Rep. Diana DiZoglio, D-Methen, supports the proposal, calling it “common sense legislation.”
“Just like regular cigarettes, electronic cigarettes contain nicotine,” she said. “Therefore, there should be guidelines in place to make sure that we are not allowing sales to minors.”
The health effects of using e-cigarettes remains unclear. Further testing is needed to identify the levels of nicotine each brand of electronic cigarette contains, according to Tami Gouveia, executive director of Tobacco Free Massachusetts, as well as to determine the potential health risks.
“We don’t know what the public health impacts are,” Gouveia said, adding there are also no consumer protections.
“The medical community seems to agree that most e-cigarettes contain nicotine and other carcinogens and the FDA has issued warnings about the health hazards associated with e-cigarettes,” said Rep. Linda Dean Campbell, D-Methuen.
Until further research is conducted, Campbell said, they should be subject to the same restrictions as traditional tobacco products as it applies to the sale to minors.
Rep. Paul Brodeur, D-Melrose, co-sponsor of the legislation, said he’s motivated to change state law to prevent young people from buying e-cigarettes because he has seen marketing ramped up recently.
“To the extent these things become established as a safe and effective aid in helping people quit smoking, that is fabulous,” he said. “I wouldn’t want to get in the way of that at all.”
However, he said, “When they are marketed by people like Jenny McCarthy ... and have names like Orange Crush and Ghetto Grape, I think it is a little disingenuous to claim there is no effort to target these products to kids.”
The FDA blocked importation of e-cigarettes from 2008 to 2010 by ruling they were “unapproved drug/device combination products” under the Family Smoking Prevention and Tobacco Control Act. However, that decision was overturned by a federal judge, on the basis that e-cigarettes could be regulated as tobacco products, unless advertised for a therapeutic purpose.
Since their emergence in the US market, awareness and use has continually increased, with 1 in 5 current smokers using e-cigarettes, according to the Committee on Public Health. Some people make the switch from cigarettes to the electronic version in an attempt to quit smoking.
Prices range from around $10 for a typical electronic cigarette that requires replacement liquid cartridges to as much as $70 for a polished wooden model that can be refilled. The products were first developed in China by small manufacturers who were quickly acquired by the tobacco giants.
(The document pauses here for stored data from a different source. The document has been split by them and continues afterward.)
(** A line that exports a name decides its binding when no later line
    exports it or loads a submodule of that name. *)
Lemma run_imports_export_wins ms1 m ms2 st n o :
  exports_of m !! n = Some o →
  (∀ m', m' ∈ ms2 → exports_of m' !! n = None) →
  (∀ m', m' ∈ ms2 → n ∈ (requires m' ++ [m']) →
         n ∈ loaded (run_imports (ms1 ++ [m]) st)) →
  globals (run_imports (ms1 ++ m :: ms2) st) !! n = Some (VObj o).
Proof.
  intros Ho Hex Hreq.
  change (m :: ms2) with ([m] ++ ms2).
  rewrite app_assoc, run_imports_app, run_imports_preserve by done.
  by rewrite run_imports_snoc, import_star_lookup, Ho.
Qed.

(** The name of a submodule that none of the imports exports is bound
    to that submodule once it is loaded. *)
Lemma run_imports_module ms st n :
  (∀ m, m ∈ ms → exports_of m !! n = None) →
  (n ∈ loaded st → globals st !! n = Some (VModule n)) →
  n ∈ loaded (run_imports ms st) →
  globals (run_imports ms st) !! n = Some (VModule n).
Proof.
  revert st. induction ms as [|m ms IH]; intros st Hex Hst Hn; [by apply Hst|].
  simpl in *. apply IH; [intros m' Hm'; apply Hex; by right| |done].
  rewrite import_star_lookup, (Hex m) by (by left).
  rewrite import_star_loaded. case_decide; [done|].
  intros [Hl|[Hm Hnm]]; [by apply Hst|].
  apply Hst. destruct (decide (n ∈ loaded st)); [done|naive_solver].
Qed.

(** A name that is not the name of a required or imported submodule is
    bound by exports only, the last one winning. *)
Lemma last_export_snoc ms m n :
  last_export load (ms ++ [m]) n =
    match exports_of m !! n with
    | Some o => Some o
    | None => last_export load ms n
    end.
Proof.
  unfold last_export. rewrite reverse_snoc. simpl.
  by destruct (exports_of m !! n).
Qed.

Lemma run_imports_last_export ms st n :
  (∀ m, m ∈ ms → n ∉ (requires m ++ [m])) →
  globals (run_imports ms st) !! n =
    match last_export load ms n with
    | Some o => Some (VObj o)
    | None => globals st !! n
    end.
Proof.
  induction ms as [|m ms IH] using rev_ind; intros Hn; [done|].
  rewrite run_imports_snoc, import_star_lookup, last_export_snoc.
  destruct (exports_of m !! n) as [o|]; [done|].
  rewrite decide_False.
  - apply IH. intros m' Hm'. apply Hn, elem_of_app. by left.
  - intros (_ & Hreq & _). apply (Hn m); [|done].
    apply elem_of_app. right. by left.
Qed.
(** * pr3c0g_synapse: the two incremental ingestion loops

    A shallow embedding of
      - [app/moex_market/monitor.py]  ([MarketMonitor]) together with the two
        insert paths of [app/moex_market/database.py] ([ClickHouseDatabase]);
      - [app/news_feeder/parser.py]   ([extract_tags]);
      - [app/news_feeder/database.py] ([Database.save_news],
        [Database.update_poll_state]) and [app/news_feeder/main.py]
        ([NewsFeeder.poll_channel]).

    Python objects that are mutated in place (the monitor's [cache] and
    [index_cache], the tables of the two stores) are fields of an explicit
    state; exceptions are values of [result]; everything the outside world
    decides (the clock, the answers of the MOEX client, of Telegram and of the
    database drivers) is read from an environment record. *)

From Stdlib Require Import ZArith NArith String Ascii List Lia.
From stdpp Require Import gmap strings list fin_maps fin_sets.

Local Open Scope string_scope.
Local Open Scope list_scope.
Local Open Scope Z_scope.

(** ** Exceptions and the state-and-exception monad *)

Module Py.

(** The exception classes that occur in the modelled code.  All of them are
    subclasses of [Exception]; [OtherError] stands for any further subclass
    (driver, network and protocol errors), named by its class. *)
Inductive exn : Type :=
| ValueError
| TypeError
| OverflowError
| RuntimeError
| IntegrityError
| ChannelPrivateError
| FloodWaitError (seconds : Z)
| OtherError (cls : string).

Inductive result (A : Type) : Type :=
| Ok (a : A)
| Raise (e : exn).
Arguments Ok {A} a.
Arguments Raise {A} e.

Definition is_ok {A} (r : result A) : bool :=
  match r with Ok _ => true | Raise _ => false end.
(** * Deep Q-Learning agent ([rl_exercises/week_4/dqn.py])

    A shallow embedding of [DQNAgent]: the exploration schedule, action
    selection, persistence, the learner step and the training loop.

    Tensors of [float32] and Python floats are idealised as real numbers
    ([R]): rounding, infinities and NaN are outside this model.  Python
    integers are [Z].  Exceptions are values of [exn]; a raising call keeps
    the mutations performed before the raise, as the interpreter does. *)

From Stdlib Require Import ZArith List Bool Reals Lra Lia String.
From stdpp Require Import base tactics option list gmap strings.

Local Open Scope Z_scope.

(** ** Exceptions and the two monads *)

(** Python's own exception classes, plus the three classes under which the
    error taxonomy files what the collaborators raise: [ShapeMismatchError]
    for every dimensionality disagreement met while building a tensor or
    calling the approximator (numpy's and torch's shape errors),
    [InsufficientDataError] for the buffer and [PersistenceError] for
    checkpoints. *)
Inductive exn : Type :=
  | ValueError
  | ZeroDivisionError
  | IndexError
  | RuntimeError
  | ShapeMismatchError
  | InsufficientDataError
  | PersistenceError.

#[global] Instance exn_eq_dec : EqDecision exn.
Proof. solve_decision. Defined.

(** Results of pure, fallible computations. *)
Inductive result (A : Type) : Type :=
  | Ok (a : A)
  | Err (e : exn).
Arguments Ok {A} a.
Arguments Err {A} e.

Definition rbind {A B} (c : result A) (k : A -> result B) : result B :=
  match c with
  | Ok a => k a
  | Err e => Err e
  end.

(** Outcomes of stateful computations over a store [S]. *)
Inductive outcome (S A : Type) : Type :=
  | Ret (a : A) (s : S)
  | Raise (e : exn) (s : S).
Arguments Ret {S A} a s.
Arguments Raise {S A} e s.

Definition final {S A} (o : outcome S A) : S :=
  match o with
  | Ret _ s => s
  | Raise _ s => s
  end.

(** The returned value, or [d] after a raise. *)
Definition returned {S A} (d : A) (o : outcome S A) : A :=
  match o with
  | Ret a _ => a
  | Raise _ _ => d
  end.

(** The returned value or raised exception, without the store. *)
Definition result_of {S A} (o : outcome S A) : result A :=
  match o with
  | Ret a _ => Ok a
  | Raise e _ => Err e
  end.

Definition M (S A : Type) : Type := S -> outcome S A.

Definition ret {S A} (a : A) : M S A := fun s => Ret a s.

Definition bind {S A B} (c : M S A) (k : A -> M S B) : M S B :=
  fun s =>
    match c s with
    | Ret a s' => k a s'
    | Raise e s' => Raise e s'
    end.

Definition raise {S A} (e : exn) : M S A := fun s => Raise e s.

Definition get {S} : M S S := fun s => Ret s s.

Definition modify {S} (f : S -> S) : M S unit := fun s => Ret tt (f s).

Definition lift {S A} (c : result A) : M S A :=
  fun s =>
    match c with
    | Ok a => Ret a s
    | Err e => Raise e s
    end.

#[global] Instance result_ret : MRet result := fun A a => Ok a.
#[global] Instance result_bind : MBind result := fun A B k c => rbind c k.
#[global] Instance M_ret {S} : MRet (M S) := fun A a => ret a.
#[global] Instance M_bind {S} : MBind (M S) := fun A B k c => bind c k.

(** ** Numeric helpers: Python and tensor arithmetic *)

(** [a / b] on Python integers (true division). *)
Definition py_truediv (a b : Z) : result R :=
  if b =? 0 then Err ZeroDivisionError else Ok (IZR a / IZR b)%R.

(** [a % b] on Python integers; the sign follows the divisor, as [Z.modulo]. *)
Definition py_mod (a b : Z) : result Z :=
  if b =? 0 then Err ZeroDivisionError else Ok (a mod b).

(** [range(a, b)]. *)
Definition py_range (a b : Z) : list Z :=
  map (fun i => a + Z.of_nat i) (seq 0 (Z.to_nat (b - a))).

(** [l[start:]] with Python's treatment of a negative start. *)
Definition py_slice_from {A} (start : Z) (l : list A) : list A :=
  if start <? 0 then drop (length l - Z.to_nat (- start)) l
  else drop (Z.to_nat start) l.

(** [np.mean] of a list of floats. *)
Definition np_mean (l : list R) : R :=
  (fold_right Rplus 0 l / INR (length l))%R.

(** A boolean converted to [float32]. *)
Definition b2r (b : bool) : R := if b then 1%R else 0%R.

(** Elementwise tensor operations on vectors of equal length. *)
Definition vadd (x y : list R) : list R := zip_with Rplus x y.
Definition vmul (x y : list R) : list R := zip_with Rmult x y.
Definition vscale (x : list R) (c : R) : list R := map (fun v => v * c)%R x.
Definition scalar_sub (c : R) (x : list R) : list R := map (fun v => c - v)%R x.

(** [nn.MSELoss()(pred, target)]: the mean of the squared differences. *)
Definition mse_loss (pred target : list R) : R :=
  np_mean (zip_with (fun p t => (p - t) * (p - t))%R pred target).

(** [map] for a fallible function, stopping at the first error. *)
Fixpoint rmap {A B} (f : A -> result B) (l : list A) : result (list B) :=
  match l with
  | [] => Ok []
  | x :: l' => y ← f x; ys ← rmap f l'; mret (y :: ys)
  end.

(** [for x in l: acc = body(x, acc)] in the store monad. *)
Fixpoint for_each {S A B} (body : A -> B -> M S B) (l : list A) (acc : B)
  : M S B :=
  match l with
  | [] => mret acc
  | x :: l' => acc' ← body x acc; for_each body l' acc'
  end.

(** [argmax] along a row: the first index holding the maximum; torch
    rejects a reduction over a dimension of size zero. *)
Fixpoint argmax_from (best : R) (besti i : nat) (l : list R) : nat :=
  match l with
  | [] => besti
  | x :: l' =>
      if Rlt_dec best x then argmax_from x i (S i) l'
      else argmax_from best besti (S i) l'
  end.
All three major tobacco companies plan to market their own version of e-cigarettes by the end of the year. R.J. Reynolds Vapor Co. launched its Vuse electronic cigarette this summer in Colorado. Altria Group Inc., parent company of the nation’s largest cigarette maker, Philip Morris USA, will soon debut its product, MarkTen, in Indiana.
The industry has indicated it is not opposed to prohibiting sales to minors, according to Gouveia, from Tobacco Free Massachusetts. A spokesman for R.J. Reynolds could not be reached for comment.
The bill does not address taxes on the products. E-cigarettes and nicotine delivery products are currently not subject to state tobacco taxes. Sanchez said the tax debate on e-cigarettes could take place later. The focus of his bill is on making sure “it is impossible for kids to get these products in their hands.” Lawmakers last month tacked another $1 on to the tobacco tax, bringing it up from $2.51 to $3.51 per pack.
Material from the State House News Service is included in this report.